Key Takeaways
- Gold traded above $4,000 an ounce for the first time on Tuesday, underscoring strong demand from investors hedging against risk and chasing the precious metal’s momentum.
- Some analysts have linked gold’s gains to a “debasement trade,” in which investors buy the traditional safe-haven asset as a hedge against waning faith in the integrity of the U.S. dollar and Treasurys, two pillars of the global financial system.
- Goldman Sachs on Monday raised its gold price forecast, and researchers at the World Gold Council expressed confidence that the dynamics driving gold prices higher will persist.
Gold hit $4,000 an ounce for the first time on Tuesday, extending its record run amid heightened economic uncertainty and surging interest from everyday investors.
Gold futures rose to an all-time high of $4,014 an ounce Tuesday morning. The precious metal, which investors typically favor as a hedge against inflation or stock market downturns, has gained about 50% this year, more than most stocks in the S&P 500.
“The latest leg higher has been underpinned by the growing uncertainty over the U.S. government shutdown and fear-of-missing-out flows into physical gold ETFs,” wrote Adam Turnquist, Chief Technical Strategist at LPL Financial, in a note Tuesday.
Why This Matters To Investors
Gold prices, like stocks, have surged to record highs this year. Investors worried about missing out on one of the year’s best-performing financial assets should first consider the fundamental supply and demand dynamics underpinning gold prices, including geopolitical risk, debt yields, and the value of the U.S. dollar.
Gold ETFs pulled in a record $17.3 billion last month, according to the World Gold Council, which attributed the buying to political tensions, options market activity, and a weaker U.S. dollar.
Blowout demand for the traditional safe haven has partially been driven by what some analysts have dubbed the “debasement trade,” referring to retail investors buying gold as a hedge against a ballooning federal debt, threats to the Federal Reserve’s independence, and a global rebuke of the U.S. dollar. The dollar’s decline has both given investors a reason to buy gold and made that gold less expensive for international buyers.
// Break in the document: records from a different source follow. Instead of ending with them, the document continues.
(** * BB84 quantum key distribution notebook (notebooks/BB84.ipynb)

    A shallow embedding of the code cells of the notebook: the generation of
    the three random bit arrays (cell 3), [make_bb84_circ] (cell 5) and the
    key sifting loop with its statistics (cell 7).

    Python exceptions are an error monad, [for ... in range(n)] is a monadic
    fold over [seq 0 n], numpy integer arrays are [list Z], Python [str] is
    [list ascii].  The calls into numpy and Qiskit are modelled by what the
    notebook observes of them; the sampling of measurement outcomes is a
    parameter. *)

From stdpp Require Import base numbers list strings.
From Stdlib Require Import Ascii.

Local Open Scope Z_scope.

(** ** Python: exceptions, indexing, [for] loops *)

Module Python.

Inductive exn : Type :=
| IndexError     (* sequence index out of range *)
| ValueError     (* numpy: negative dimensions are not allowed *)
| CircuitError.  (* Qiskit: qubit index out of range *)

Inductive result (A : Type) : Type :=
| Ok (a : A)
| Raise (e : exn).

Arguments Ok {A} a.
Arguments Raise {A} e.

#[global] Instance result_ret : MRet result := λ A a, Ok a.

#[global] Instance result_bind : MBind result := λ A B f m,
  match m with
  | Ok a => f a
  | Raise e => Raise e
  end.

(** [seq[i]] for a non-negative [i]: numpy arrays, lists and strings all
    raise IndexError past the end. *)
Definition getitem {A : Type} (s : list A) (i : nat) : result A :=
  match s !! i with
  | Some v => Ok v
  | None => Raise IndexError
  end.

(** [for i in idx: st = body(i, st)]; an exception leaves the loop. *)
Fixpoint for_each {St : Type} (idx : list nat)
    (body : nat → St → result St) (st : St) : result St :=
  match idx with
  | [] => Ok st
  | i :: idx' => st' ← body i st; for_each idx' body st'
  end.

(** [for i in range(n)] *)
Definition for_range {St : Type} (n : nat) (body : nat → St → result St)
    (st : St) : result St :=
  for_each (seq 0 n) body st.

(** Python [str]: a sequence of characters. *)
Abbreviation str := (list ascii).

(** [s.count(c)] for a one-character [c]. *)
Definition count (c : ascii) (s : str) : nat :=
  length (filter (λ d, d = c) s).

End Python.

Export Python.

(** ** numpy.random: the process-wide generator, passed explicitly *)

Module np_random.

(** The generator is an entropy tape and a cursor into it. *)
Record RandomState : Type := {
  entropy : nat → Z;
  cursor : nat
}.

Definition draw (high : Z) (g : RandomState) : Z * RandomState :=
  (entropy g (cursor g) `mod` high,
   {| entropy := entropy g; cursor := S (cursor g) |}).

Fixpoint draws (high : Z) (n : nat) (g : RandomState) : list Z * RandomState :=
  match n with
  | O => ([], g)
  | S n' =>
      let '(v, g1) := draw high g in
      let '(vs, g2) := draws high n' g1 in
      (v :: vs, g2)
  end.

(** [np.random.randint(high, size=size)]: [size] integers in [0, high); numpy
    refuses a negative [size] and returns an empty array for [size = 0]. *)
Definition randint (high : Z) (size : Z) (g : RandomState)
    : result (list Z * RandomState) :=
  if decide (size < 0) then Raise ValueError
  else Ok (draws high (Z.to_nat size) g).

End np_random.

(** ** Qiskit: the circuit builder calls the notebook makes *)

Module Qiskit.

(** An instruction is one builder call with its wires resolved. *)
Inductive Instruction : Type :=
| XGate (qubit : nat)
| HGate (qubit : nat)
| Barrier                               (* barrier(): across every qubit *)
| Measure (qubits clbits : list nat).   (* qubits[k] is read into clbits[k] *)

#[global] Instance Instruction_eq_dec : EqDecision Instruction.
Proof. solve_decision. Defined.

Record QuantumCircuit : Type := {
  num_qubits : nat;
  num_clbits : nat;
  data : list Instruction
}.

(** [QuantumCircuit(n)]: [n] qubits, no classical bit, no instruction. *)
Definition QuantumCircuit_init (n : nat) : QuantumCircuit :=
  {| num_qubits := n; num_clbits := 0; data := [] |}.

Definition append (circ : QuantumCircuit) (ops : list Instruction)
    : QuantumCircuit :=
  {| num_qubits := num_qubits circ;
     num_clbits := num_clbits circ;
     data := data circ ++ ops |}.

(** [circ.x(qubit)] *)
Definition x (circ : QuantumCircuit) (qubit : nat) : result QuantumCircuit :=
  if decide (qubit < num_qubits circ)%nat then Ok (append circ [XGate qubit])
  else Raise CircuitError.

(** [circ.h(qubit)] *)
Definition h (circ : QuantumCircuit) (qubit : nat) : result QuantumCircuit :=
  if decide (qubit < num_qubits circ)%nat then Ok (append circ [HGate qubit])
  else Raise CircuitError.

(** [circ.barrier()] *)
Definition barrier (circ : QuantumCircuit) : result QuantumCircuit :=
  Ok (append circ [Barrier]).

(** [circ.measure_all()]: a fresh classical register as wide as the circuit,
    qubit [q] read into its bit [q].  The call is kept as the one measurement
    it stands for; how Qiskit lowers it (a barrier of its own, then one
    measurement per qubit) is not recorded. *)
Definition measure_all (circ : QuantumCircuit) : result QuantumCircuit :=
  Ok {| num_qubits := num_qubits circ;
        num_clbits := (num_clbits circ + num_qubits circ)%nat;
        data := data circ ++
                [Measure (seq 0 (num_qubits circ))
                         (seq (num_clbits circ) (num_qubits circ))] |}.

(** Wire [w] of [n] after the vertical flip. *)
Definition flip (n w : nat) : nat := (n - w - 1)%nat.

Definition reverse_instruction (nq nc : nat) (inst : Instruction)
    : Instruction :=
  match inst with
  | XGate q => XGate (flip nq q)
  | HGate q => HGate (flip nq q)
  | Barrier => Barrier
  | Measure qs cs => Measure (flip nq <$> qs) (flip nc <$> cs)
  end.

(** [circ.reverse_bits()]: the same instructions on the opposite order of
    wires, quantum and classical. *)
Definition reverse_bits (circ : QuantumCircuit) : QuantumCircuit :=
  {| num_qubits := num_qubits circ;
     num_clbits := num_clbits circ;
     data := reverse_instruction (num_qubits circ) (num_clbits circ)
               <$> data circ |}.

End Qiskit.

Export Qiskit.

(** ** Cell 3: the three random bit arrays *)

(** [np.random.randint(2, size=num_qubits)] *)
Definition random_bits (num_qubits : Z) (g : np_random.RandomState)
    : result (list Z * np_random.RandomState) :=
  np_random.randint 2 num_qubits g.

Record Bitstrings : Type := {
  alice_basis : list Z;
  alice_state : list Z;
  bob_basis : list Z
}.

Definition cell_3 (num_qubits : Z) (g : np_random.RandomState)
    : result (Bitstrings * np_random.RandomState) :=
  '(basis_a, g) ← random_bits num_qubits g;
  '(state_a, g) ← random_bits num_qubits g;
  '(basis_b, g) ← random_bits num_qubits g;
  Ok ({| alice_basis := basis_a; alice_state := state_a;
         bob_basis := basis_b |}, g).

(** ** Cell 5: [make_bb84_circ] *)

(** Body of the loop "Sender prepares qubits". *)
Definition sender_step (enc_state enc_basis : list Z) (index : nat)
    (bb84_circ : QuantumCircuit) : result QuantumCircuit :=
  s ← getitem enc_state index;
  bb84_circ ← (if decide (s = 1) then x bb84_circ index else Ok bb84_circ);
  b ← getitem enc_basis index;
  if decide (b = 1) then h bb84_circ index else Ok bb84_circ.

(** Body of the loop "Receiver measures the received qubits". *)
Definition receiver_step (meas_basis : list Z) (index : nat)
    (bb84_circ : QuantumCircuit) : result QuantumCircuit :=
  b ← getitem meas_basis index;
  if decide (b = 1) then h bb84_circ index else Ok bb84_circ.

Definition make_bb84_circ (enc_state enc_basis meas_basis : list Z)
    : result QuantumCircuit :=
  let num_qubits := length enc_state in
  let bb84_circ := QuantumCircuit_init num_qubits in
  bb84_circ ← for_range (length enc_basis)
                (sender_step enc_state enc_basis) bb84_circ;
  bb84_circ ← barrier bb84_circ;
  bb84_circ ← for_range (length meas_basis)
                (receiver_step meas_basis) bb84_circ;
  bb84_circ ← barrier bb84_circ;
  measure_all bb84_circ.

(** ** Cell 7: one shot, sifting, statistics *)

Definition bit_char (b : bool) : ascii :=
  if b then "1"%char else "0"%char.

(** [execute(circ, backend=QasmSimulator(), shots=1).result().get_counts()
    .most_frequent()]: the single sampled bit string.  [shot circ c] is the
    value the simulator leaves in classical bit [c]; Qiskit prints the highest
    classical bit first. *)
Definition most_frequent (shot : QuantumCircuit → nat → bool)
    (circ : QuantumCircuit) : str :=
  (λ k, bit_char (shot circ (flip (num_clbits circ) k)))
    <$> seq 0 (num_clbits circ).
Gold has also been in high demand among global central banks seeking to diversify their reserves with an asset prized for its stability during geopolitical and economic crises.
Where Can Gold Prices Go From Here?
Goldman Sachs on Monday forecast gold will rise to $4,900 an ounce by the end of 2026, up from its prior estimate of $4,300.
“The inflows driving the 17% rally since August 26th–Western ETF inflows and likely central bank buying–are sticky in our pricing framework, effectively lifting the starting point of our price forecast,” wrote commodities strategists Lina Thomas and Daan Struyven. They expect central banks, especially in emerging markets, and Western ETF buyers to continue to be the main drivers of demand next year.
“We see the risks to our upgraded gold price forecast as still skewed to the upside on net,” because even a small rotation out of equities or Treasurys can have an outsized impact on the relatively small gold market, according to Thomas and Struyven.
Would a Stock Sell Off Boost Gold?
Researchers at the World Gold Council, a gold industry trade group, also see potential for turmoil in the stock market to support gold prices.
October, they note, is usually a jittery time for markets, and anxiety may be more acute this month “given lofty valuations, goldilocks earnings projections, high market concentration, extended positioning, and technical red flags.”
But there’s no guarantee gold appreciates when stocks sell off, so researchers evaluated gold’s performance during 17 stock corrections since 1973 to isolate the variables that influence the relationship between stocks and gold. They found that “the only factor that really seems to matter is where the US dollar goes.”
They warn that the dollar “looks almost as tactically oversold as gold is overbought,” which could set the stage for the greenback to rebound during a stock sell-off. But the good news for gold investors, they say, “is that during two-thirds of the equity sell offs the dollar has fallen” regardless of how overbought or oversold it was heading into the correction.
Their analysis suggests that, even with the dollar trading near its lowest level in years, gold should still benefit from a flight out of equities into safe havens.
If, however, gold fails to continue its ascent above $4,000, LPL’s Turnquist recommends investors keep an eye on support levels around the 20-day moving average of about $3,715. A drop below that level could precede a deeper pullback to the 50-day moving average around $3,515.